# Task goal:
For every line in the material below that holds "Hdel", report the line.

====================

(** C8. With the clear flag set and a regular file at the requested path
    (on a machine whose root is a directory), [create_output_dir] returns
    that path, and a directory is there in place of the file. *)
Theorem create_output_dir_replaces_file data :
  Tree.is_dir (fs w) = true ->
  Tree.lookup (fs w) (get_canonical_path w outdir) = Some (File data) ->
  exists w',
    create_output_dir outdir true w = Ok (get_canonical_path w outdir) w'
    /\ Os.isdir_at (get_canonical_path w outdir) w' = true
    /\ Os.isfile_at (get_canonical_path w outdir) w' = false.
Proof.
  intros Hroot Hfile.
  assert (Hne : od_path <> []).
  { intros E. rewrite E in Hfile. simpl in Hfile. inversion Hfile as [E'].
    rewrite E' in Hroot. discriminate. }
  destruct (TreeFacts.del_exists _ _ _ Hfile Hne) as [t1 Hdel].
  destruct (TreeFacts.mkdirs_after_del _ _ _ _ Hfile Hdel) as [t2 Hmk].
  set (msg := "*** Deleting existing file " +++ str_of_path od_path
                +++ "..." +++ Str.nl +++ Str.nl).
  set (w1 := with_fs (with_terminal w (terminal w ++ [Line msg])) t1).
  set (w2 := with_fs w1 t2).
  assert (Hstep :
    exists w3,
      (if Os.path_isfile (str_of_path od_path +++ ".tar.gz") w2 then
         print ("*** Deleting existing file " +++ str_of_path od_path
                  +++ ".tar.gz..." +++ Str.nl +++ Str.nl) ;;
         Os.remove (str_of_path od_path +++ ".tar.gz")
       else ret tt) w2 = Ok tt w3
      /\ Os.isdir_at od_path w3 = true).
  { assert (Hdir2 : Os.isdir_at od_path w2 = true).
    { unfold Os.isdir_at. simpl.
      destruct (TreeFacts.lookup_mkdirs _ _ _ Hmk) as [es ->]. reflexivity. }
    destruct (Os.path_isfile (str_of_path od_path +++ ".tar.gz") w2) eqn:Hf;
      [|eexists; split; [reflexivity|exact Hdir2]].
    set (name := str_of_path od_path +++ ".tar.gz") in *.
    unfold bind, print.
    set (wp := with_terminal w2 _).
    assert (Hrm : exists w3, Os.remove name wp = Ok tt w3).
    { unfold Os.path_isfile, Os.stat in Hf. unfold Os.remove, Os.remove_at.
      change (Os.locate wp name) with (Os.locate w2 name).
      destruct (Os.locate w2 name) as [q|] eqn:Hq; [|discriminate].
      change (fs wp) with (fs w2).
      destruct (Tree.lookup (fs w2) q) as [[d|es]|] eqn:Hl; try discriminate.
      assert (Hqne : q <> []).
      { intros E. subst q. simpl in Hl. simpl in Hl.
        apply TreeFacts.mkdirs_is_dir in Hmk.
        inversion Hl as [E']. unfold w2 in E'. simpl in E'.
        rewrite E' in Hmk. discriminate. }
      destruct (TreeFacts.del_exists _ _ _ Hl Hqne) as [t3 ->]. eauto. }
    destruct Hrm as [w3 Hrm]. exists w3. split; [exact Hrm|].
    apply remove_postcondition in Hrm. apply Hrm. exact Hdir2. }
  destruct Hstep as (w3 & Hstep & Hdir3).
  exists w3. split; [|split; [exact Hdir3|]].
  - apply try_reraise_ok. unfold bind at 1. unfold get_world at 1.
    unfold Os.isfile_at at 1. rewrite Hfile. simpl Tree.is_file.
    cbv iota.
    unfold bind at 1. unfold bind at 1. unfold print at 1.
    unfold Os.remove_at at 1.
    simpl (fs (with_terminal _ _)).
    rewrite Hfile, Hdel. fold msg. fold w1.
    unfold bind at 1. unfold Os.makedirs_at at 1.
    change (fs w1) with t1. rewrite Hmk. fold w2.
    unfold bind at 1. unfold get_world at 1.
    unfold bind at 1. rewrite Hstep. reflexivity.
  - unfold Os.isdir_at, Os.isfile_at in *.
    destruct (Tree.lookup (fs w3) od_path) as [[|]|]; auto; discriminate.
Qed.

End OutputDirectory.

(* ===================================================================== *)
(** * The home directory: what [getHomeDirContentToSave] returns *)
(* ===================================================================== *)

Section HomeDirectory.
Import Tree.

Lemma entry_get_In name es n : entry_get name es = Some n -> In (name, n) es.
Proof.
  induction es as [|[k c] es IH]; simpl; [discriminate|].
  destruct (String.eqb_spec name k) as [->|Hne].
  - intros H; inversion H; auto.
  - auto.
Qed.

Lemma distinct_entry_get es name n :
  distinct (map fst es) = true -> In (name, n) es -> entry_get name es = Some n.
Proof.
  induction es as [|[k c] es IH]; simpl; [contradiction|].
  intros Hd [Hin|Hin].
  - inversion Hin; subst. now rewrite String.eqb_refl.
  - apply andb_prop in Hd. destruct Hd as [Hk Hd].
    destruct (String.eqb_spec name k) as [->|Hne]; [|auto].
    apply negb_true_iff in Hk.
    assert (Hex : existsb (String.eqb k) (map fst es) = true).
    { apply existsb_exists. exists k. split; [|apply String.eqb_refl].
      change k with (fst (k, n)). now apply in_map. }
    congruence.
Qed.

Lemma wf_dir_inv es :
  wf (Dir es) = true ->
  distinct (map fst es) = true
  /\ forall name child, In (name, child) es ->
                        valid_name name = true /\ wf child = true.
Proof.
  simpl. intros H. apply andb_prop in H. destruct H as [Hd Hall].
  split; [exact Hd|]. clear Hd.
  induction es as [|[k c] es IH]; [contradiction|].
  apply andb_prop in Hall. destruct Hall as [Hkc Hall].
  apply andb_prop in Hkc. destruct Hkc as [Hk Hc].
  intros name child [Hin|Hin].
  - inversion Hin; subst. auto.
  - auto.
Qed.

Lemma wf_lookup root p n :
  wf root = true -> lookup root p = Some n -> wf n = true.
Proof.
  revert root. induction p as [|c p IH]; intros root Hwf Hl.
  - simpl in Hl. inversion Hl; subst. exact Hwf.
  - destruct root as [|es]; [discriminate|]. simpl in Hl.
    destruct (entry_get c es) as [child|] eqn:Hc; [|discriminate].
    apply entry_get_In in Hc.
    destruct (wf_dir_inv _ Hwf) as [_ Hall].
    destruct (Hall _ _ Hc) as [_ Hchild]. eauto.
Qed.

(** The scan of [isValidDirToCopy], entry by entry. *)
Lemma isValidDirToCopy_entries es b :
  isValidDirToCopy (Dir es) b = true ->
  forall name child,
    In (name, child) es -> is_dir child = true ->
    name <> b /\ isValidDirToCopy child b = true.
Proof.
  simpl. induction es as [|[k c] es IH]; intros H name child Hin Hdir.
  - contradiction.
  - destruct Hin as [Hin|Hin].
    + inversion Hin; subst. rewrite Hdir in H.
      destruct (String.eqb_spec name b) as [->|Hne]; [discriminate|].
      simpl in H.
      destruct (isValidDirToCopy child b); [auto|discriminate].
    + apply IH; auto.
      destruct (is_dir c); [|exact H].
      destruct (String.eqb k b || negb (isValidDirToCopy c b));
        [discriminate|exact H].
Qed.

Lemma last_cons_cons (a b : string) rest d :
  last (a :: b :: rest) d = last (b :: rest) d.
Proof. reflexivity. Qed.

(** A directory that [isValidDirToCopy] accepts has no directory called
    [b] anywhere below it. *)
Lemma isValidDirToCopy_sound start b :
  isValidDirToCopy start b = true ->
  forall rel es, rel <> [] -> lookup start rel = Some (Dir es) ->
                 last rel "" <> b.
Proof.
  induction start as [data|entries IH] using node_ind'; intros Hv rel es Hne Hl.
  - destruct rel; [congruence|discriminate].
  - destruct rel as [|c rel']; [congruence|]. simpl in Hl.
    destruct (entry_get c entries) as [child|] eqn:Hc; [|discriminate].
    apply entry_get_In in Hc.
    destruct rel' as [|c' rel''].
    + simpl in Hl. inversion Hl; subst child. simpl.
      destruct (isValidDirToCopy_entries _ _ Hv _ _ Hc eq_refl). assumption.
    + assert (Hdir : is_dir child = true).
      { destruct child; [discriminate|reflexivity]. }
      destruct (isValidDirToCopy_entries _ _ Hv _ _ Hc Hdir) as [_ Hchild].
      rewrite last_cons_cons.
      rewrite Forall_forall in IH.
      apply (IH (c, child) Hc Hchild (c' :: rel'') es); [discriminate|exact Hl].
Qed.

(** Every path the loop of [getHomeDirContentToSave] appends comes from an
    entry that is a regular file, or a directory that passed the test. *)
Lemma home_entries_to_save_In start_path b it s :
  In s (home_entries_to_save start_path b it) ->
  exists name entry,
    In (name, entry) it /\ s = OsPath.join start_path name
    /\ (is_file entry = true
        \/ (is_dir entry = true /\ name <> b
            /\ isValidDirToCopy entry b = true)).
Proof.
  induction it as [|[k c] it IH]; simpl; [contradiction|].
  destruct (is_dir c && negb (String.eqb k b) && isValidDirToCopy c b) eqn:Hkeep.
  - intros [<-|Hin].
    + exists k, c. split; [auto|]. split; [reflexivity|]. right.
      apply andb_prop in Hkeep. destruct Hkeep as [Hkeep Hv].
      apply andb_prop in Hkeep. destruct Hkeep as [Hd Hn].
      apply negb_true_iff in Hn. apply String.eqb_neq in Hn. auto.
    + destruct (IH Hin) as (name & entry & H1 & H2). exists name, entry. auto.
  - destruct (is_file c) eqn:Hf.
    + intros [<-|Hin].
      * exists k, c. auto.
      * destruct (IH Hin) as (name & entry & H1 & H2). exists name, entry. auto.
    + intros Hin.
      destruct (IH Hin) as (name & entry & H1 & H2). exists name, entry. auto.
Qed.

(** A regular file among the entries is always appended. *)
Lemma home_entries_to_save_file start_path b it name data :
  In (name, File data) it ->
  In (OsPath.join start_path name) (home_entries_to_save start_path b it).
Proof.
  induction it as [|[k c] it IH]; simpl; [contradiction|].
  intros [Hin|Hin].
  - inversion Hin; subst. simpl. auto.
  - destruct (is_dir c && negb (String.eqb k b) && isValidDirToCopy c b);
      [right; auto|].
    destruct (is_file c); [right|]; auto.
Qed.

Lemma append_cancel_l (a x y : string) : a +++ x = a +++ y -> x = y.
Proof. induction a; simpl; intros H; [assumption|inversion H; auto]. Qed.

Lemma valid_name_not_abs name : valid_name name = true -> OsPath.isabs name = false.
Proof.
  unfold valid_name, OsPath.isabs, Str.starts_with. intros H.
  apply andb_prop in H. destruct H as [_ H].
  apply negb_true_iff in H.
  destruct name as [|c rest]; [reflexivity|]. simpl in *.
  unfold Str.slash in H.
  destruct (Ascii.eqb_spec "/"%char c) as [<-|Hne]; [discriminate|].
  destruct c as [[] [] [] [] [] [] [] []]; try reflexivity. congruence.
Qed.

(** Two entries of one directory with the same path have the same name. *)
Lemma join_injective dir a b :
  valid_name a = true -> valid_name b = true ->
  OsPath.join dir a = OsPath.join dir b -> a = b.
Proof.
  intros Ha Hb. unfold OsPath.join.
  rewrite (valid_name_not_abs _ Ha), (valid_name_not_abs _ Hb).
  destruct (String.eqb dir ""); [auto|].
  destruct (Str.starts_with "/" (Str.rev dir)); intros H.
  - now apply append_cancel_l in H.
  - apply append_cancel_l in H. now apply append_cancel_l in H.
Qed.

Variables (outdir_path : path) (w : World).

#[local] Abbreviation home := (home_path w).
#[local] Abbreviation outdir_basename := (excluded_basename outdir_path).

(** [getHomeDirContentToSave] returns exactly when [$HOME] is a directory,
    and then what its loop collects; only the terminal changes. *)
Lemma getHomeDirContentToSave_inv sv_files w' :
  getHomeDirContentToSave outdir_path w = Ok sv_files w' ->
  exists it,
    lookup (fs w) home = Some (Dir it)
    /\ sv_files = home_entries_to_save (str_of_path home) outdir_basename it.
Proof.
  unfold home_path, excluded_basename, getHomeDirContentToSave. intros H.
  apply bind_ok_inv in H. destruct H as (w0 & wa & Hget & H).
  inversion Hget; subst w0 wa; clear Hget.
  apply bind_ok_inv in H. destruct H as (it & w1 & Hscan & H).
  apply bind_ok_inv in H. destruct H as ([] & w2 & _ & H).
  inversion H; subst. exists it. split; [|reflexivity].
  unfold Os.scandir in Hscan.
  destruct (lookup (fs w) (get_canonical_path w "$HOME")) as [[|es]|];
    try discriminate.
  now inversion Hscan.
Qed.

Lemma for_each_print l w0 : exists w1, for_each l print w0 = Ok tt w1.
Proof.
  revert w0. induction l as [|x l IH]; intros w0; simpl.
  - unfold ret. eauto.
  - unfold bind, print. apply IH.
Qed.

Lemma getHomeDirContentToSave_ok it :
  lookup (fs w) home = Some (Dir it) ->
  exists w',
    getHomeDirContentToSave outdir_path w
    = Ok (home_entries_to_save (str_of_path home) outdir_basename it) w'.
Proof.
  unfold home_path, excluded_basename. intros Hl. unfold getHomeDirContentToSave.
  unfold bind at 1. unfold get_world at 1.
  unfold bind at 1. unfold Os.scandir at 1. rewrite Hl.
  destruct (for_each_print
              (home_entries_to_save
                 (str_of_path (get_canonical_path w "$HOME"))
                 (path_basename (parent outdir_path)) it) w)
    as [w1 Hp].
  unfold bind. rewrite Hp. unfold ret. eauto.
Qed.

====================

# Answer box:
  destruct (TreeFacts.del_exists _ _ _ Hfile Hne) as [t1 Hdel].
  destruct (TreeFacts.mkdirs_after_del _ _ _ _ Hfile Hdel) as [t2 Hmk].
    rewrite Hfile, Hdel. fold msg. fold w1.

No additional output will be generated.